2011年6月10日 星期五

Tips to Reduce Your Chances of an IRS Audit


The IRS audits more than 50,000 businesses and 1,250,000 individual taxpayers each year, mainly via correspondence exams. Although no one can guarantee you will never be audited, you can lower your chances of being selected for an audit by following a few straightforward strategies.

Tip 1: Check Your Arithmetic

Double check your calculations for all the numbers on your tax return to ensure they are correct. IRS computers review the income and deductions on returns for accuracy and if yours has several miscalculations your return could be flagged for an audit.

Tip 2: Don't Overstate Your Deductions

Make sure you have supporting documents to prove every deduction on your return. Your deductions are evaluated relative to other taxpayers in your income bracket by IRS computers. This is done to spot taxpayers claiming relatively high deductions, such as $25,000 in charitable contributions by a taxpayer with an adjusted gross income of $75,000.

Tip 3: Don't Mix Business With Pleasure

Self-employed taxpayers are commonly audited by the IRS. If you are self-employed, keep mileage logs for the business use of your vehicle (list the date, location, purpose of your trip, and miles driven) and retain all receipts for meals and entertainment (on the back of the receipt write down the names of the people you entertained, their business relationship to you and the business matters you went over). Also, if you are a claiming a home office deduction, include only the amount of space you are using strictly as your office. The IRS does occasionally visit taxpayers to evaluate the accuracy of the percentage used to claim home office deductions.

Tip 4: Don't Understate Your Earnings

Taxpayers in occupations that receive a substantial portion of their earnings in cash, such as waiters and small shop owners, or service-oriented professionals like lawyers, are also more likely to be scrutinized by the IRS. This is especially true if you are behind in filing and paying your taxes and if the IRS discovered that you failed to report income in the past. Be careful to not understate your earnings because depending on your profession, your clients may be deducting amounts paid to you on their tax returns. For example, the IRS may find out a lawyer understated income because a business deducted professional fees paid to that lawyer on its tax return but the lawyer never reported that income.

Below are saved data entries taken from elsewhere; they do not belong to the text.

Definition generate_simple_format_body (self : FakerIDGenerator)
  : Gen (str * list entity) :=
  (* Header variations with Country entity *)
  header <- rand (choice header_variants) ;;
  header_noisy <- rand (apply_noise self header true) ;;
  country_start <- get_pos ;;
  parts_append (header_noisy ++ lit " ") ;;;
  pos_add (length header_noisy + 1) ;;;
  entities_append (Entity country_start (country_start + length header_noisy)
                          (lit "Country") header_noisy) ;;;
  (* Document type *)
  let doc_type := lit "CARTE NATIONALE D'IDENTITÉ" in
  doc_type_noisy <- rand (apply_noise self doc_type true) ;;
  doc_start <- get_pos ;;
  parts_append doc_type_noisy ;;;
  pos_add (length doc_type_noisy) ;;;
  p <- get_pos ;;
  entities_append (Entity doc_start p (lit "DOC_TYPE") doc_type_noisy) ;;;
  (* ID Number *)
  let id_label := lit " N° : " in
  id_label_noisy <- rand (apply_noise self id_label true) ;;
  parts_append id_label_noisy ;;;
  pos_add (length id_label_noisy) ;;;
  id_num <- rand generate_id_number ;;
  id_start <- get_pos ;;
  parts_append id_num ;;;
  pos_add (length id_num) ;;;
  p <- get_pos ;;
  entities_append (Entity id_start p (lit "DNI") id_num) ;;;
  (* Nationality (label) *)
  let nat_label := lit " Nationalité " in
  nat_label_noisy <- rand (apply_field_typo self nat_label) ;;
  parts_append nat_label_noisy ;;;
  pos_add (length nat_label_noisy) ;;;
  (* Nationality value (annotated entity) *)
  let nationality := lit "Française" in
  nat_start <- get_pos ;;
  parts_append (nationality ++ lit " ") ;;;
  pos_add (length nationality + 1) ;;;
  p <- get_pos ;;
  entities_append (Entity nat_start (p - 1) (lit "Nationality") nationality) ;;;
  (* Pre-generate names to calculate 2-letter code *)
  surname <- rand (generate_name self) ;;
  given_names_list <- rand (generate_given_names self None) ;;
  (* Dynamic 2-letter code based on first letters of surname and first given name *)
  let code_prob := dict_get (simple_probs self) (lit "two_letter_code") f_0_5 in
  u <- rand random_random ;;
  when (flt u code_prob)
    (let first_letter_surname :=
       match surname with c :: _ => [c] | [] => lit "A" end in
     first_letter_given <-
       match given_names_list with
       | [] => ret (lit "A")
       | g :: _ => match g with c :: _ => ret [c] | [] => raise end
       end ;;
     let code := first_letter_surname ++ first_letter_given in
     parts_append (code ++ lit " ") ;;;
     pos_add (length (code ++ lit " "))) ;;;
  (* Signature noise (before NOM like in bilingual format) *)
  let noise_prob := dict_get (simple_probs self) (lit "signature_noise_before_nom") f_0_2 in
  u <- rand random_random ;;
  when (flt u noise_prob)
    (let simple_noise_patterns :=
       dict_get (signature_noise self) (lit "simple_format")
         [ (lit "RF ", f_0_3); (lit "3F ", f_0_2); (lit "RERE ", f_0_1);
           (lit "none", f_0_4) ] in
     chosen_noise <- rand (_weighted_choice simple_noise_patterns) ;;
     when (negb (str_eqb chosen_noise (lit "none")))
       (parts_append chosen_noise ;;;
        pos_add (length chosen_noise))) ;;;
  (* Name (using Faker) *)
  let name_label := lit "Nom : " in
  name_label_noisy <- rand (apply_noise self name_label true) ;;
  parts_append name_label_noisy ;;;
  pos_add (length name_label_noisy) ;;;
  name_start <- get_pos ;;
  parts_append surname ;;;
  pos_add (length surname) ;;;
  p <- get_pos ;;
  entities_append (Entity name_start p (lit "Name") surname) ;;;
  (* Optional social status fields (Epouse, Veuve, Nom d'usage) *)
  let social_status_prob := dict_get (simple_probs self) (lit "social_status_fields") f_0_3 in
  u <- rand random_random ;;
  when (flt u social_status_prob)
    (let social_status_types := [ lit "Epouse: "; lit "Veuve: "; lit "Nom d'usage: " ] in
     social_label <- rand (choice social_status_types) ;;
     social_label_noisy <- rand (apply_field_typo self social_label) ;;
     parts_append (lit " " ++ social_label_noisy) ;;;
     pos_add (length (lit " " ++ social_label_noisy)) ;;;
     alt_name <- rand (generate_name self) ;;
     alt_start <- get_pos ;;
     (* Handle hyphenated names like "BERTAU- PETE" *)
     let hyphen_prob := dict_get (simple_probs self) (lit "hyphenated_alt_names") f_0_3 in
     u <- rand random_random ;;
     alt_name <- (if flt u hyphen_prob
                  then second <- rand (generate_name self) ;;
                       ret (alt_name ++ lit "- " ++ second)
                  else ret alt_name) ;;
     parts_append alt_name ;;;
     pos_add (length alt_name) ;;;
     p <- get_pos ;;
     entities_append (Entity alt_start p (lit "Alt_name") alt_name)) ;;;
  (* Given names (using pre-generated list) *)
  let prenom_label := lit "Prénom(s)" in
  prenom_label_noisy <- rand (apply_field_typo self prenom_label) ;;
  let prenom_full := lit " " ++ prenom_label_noisy ++ lit ": " in
  parts_append prenom_full ;;;
  pos_add (length prenom_full) ;;;
  given_names_loop 0 given_names_list ;;;
  (* Gender *)
  let sex_label := lit " Sexe : " in
  sex_label_noisy <- rand (apply_field_typo self sex_label) ;;
  parts_append sex_label_noisy ;;;
  pos_add (length sex_label_noisy) ;;;
  gender <- rand (choice [lit "M"; lit "F"]) ;;
  gender_start <- get_pos ;;
  parts_append gender ;;;
  pos_add 1 ;;;
  p <- get_pos ;;
  entities_append (Entity gender_start p (lit "Gender") gender) ;;;
  (* Birth date (using Faker) *)
  let ne_label := lit "Né(e)" in
  ne_label_noisy <- rand (apply_field_typo self ne_label) ;;
  let ne_full := lit " " ++ ne_label_noisy ++ lit " le : " in
  parts_append ne_full ;;;
  pos_add (length ne_full) ;;;
  birth_date <- rand (generate_date self) ;;
  birth_date_start <- get_pos ;;
  parts_append birth_date ;;;
  pos_add (length birth_date) ;;;
  p <- get_pos ;;
  entities_append (Entity birth_date_start p (lit "Date of birthday") birth_date) ;;;
  (* Birth place (using Faker) *)
  let birth_place_prob := dict_get (simple_probs self) (lit "birth_place") f_0_8 in
  u <- rand random_random ;;
  when (flt u birth_place_prob)
    (let a_label := lit " à " in
     parts_append a_label ;;;
     pos_add (length a_label) ;;;
     city <- rand (generate_city self) ;;
     city_start <- get_pos ;;
     parts_append city ;;;
     pos_add (length city) ;;;
     p <- get_pos ;;
     entities_append (Entity city_start p (lit "Birth_place") city)) ;;;
  (* Height *)
  let height_prob := dict_get (simple_probs self) (lit "height") f_0_6 in
  u <- rand random_random ;;
  when (flt u height_prob)
    (let taille_label := lit "Taille" in
     taille_label_noisy <- rand (apply_noise self taille_label true) ;;
     let taille_full := lit " " ++ taille_label_noisy ++ lit " : " in
     parts_append taille_full ;;;
     pos_add (length taille_full) ;;;
     height <- rand generate_height ;;
     height_start <- get_pos ;;
     parts_append height ;;;
     pos_add (length height) ;;;
     p <- get_pos ;;
     entities_append (Entity height_start p (lit "Height") height)) ;;;
  (* Optional signature *)
  let signature_prob := dict_get (simple_probs self) (lit "optional_signature") f_0_4 in
  u <- rand random_random ;;
  when (flt u signature_prob)
    (let sig_label := lit "Signature du titulaire" in
     sig_label_noisy <- rand (apply_noise self sig_label true) ;;
     let sig_full := lit " " ++ sig_label_noisy ++ lit " :" in
     parts_append sig_full ;;;
     pos_add (length sig_full)) ;;;
  return_sample.

Definition generate_simple_format (self : FakerIDGenerator) : Rand (str * list entity) :=
  call (generate_simple_format_body self).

Tip 5: Keep All Your Supporting Documents

You may think you are in business but the IRS could have a different opinion if you are not making profits for several years. This is because people will rarely stay in a business that is not financially successful, unless of course they are in it for a hobby. While it is common for new sole-proprietors and startup companies to be unprofitable during the first few years in business, if you are consistently losing money, the IRS may want to evaluate your deductions more closely. You should have no problem proving that you are not in it for a hobby if you always maintain the best possible records to support your expenses.

Tip 6: Know the Difference Between Employees and Independent Contractors

If you run a business, make sure that the people who work for you are properly classified as either employees or independent contractors. Companies with a lot of contractors and few or no employees are more likely to be audited because the IRS will want to verify that these companies are not evading payroll taxes.

Tip 7: Attach Explanation Statements

Answer all questions on your tax return and attach statements to explain items on your return that may look suspicious to the IRS. For example, if you had $100,000 in business income during the tax year and deduct $75,000 for business travel, by attaching an explanation statement to your return you will reduce your chances of a full audit because the IRS will see that you have a basis for the deduction.

Final Notes

Keep in mind that if you are selected for an audit, you will be required to provide the IRS with supporting documents of all business deductions taken, such as travel, meals and entertainment expenses, to prove that they were a necessary cost for your business. The more organized you are, the better your chances of the IRS agent assigned to your case concluding that you do not owe additional taxes.

Keep all your receipts and supporting documentation for at least three years after you file your return because the IRS can audit you anytime during this time frame. However, if the IRS suspects you of fraud there is no time limit for which you can be subjected to an audit.








About the author:

Jovana Jerinic is a Certified Public Accountant that provides accounting and tax services to individuals and small businesses, including tax return preparation, tax planning and IRS audit representation. Please visit Orange County CPA for more information.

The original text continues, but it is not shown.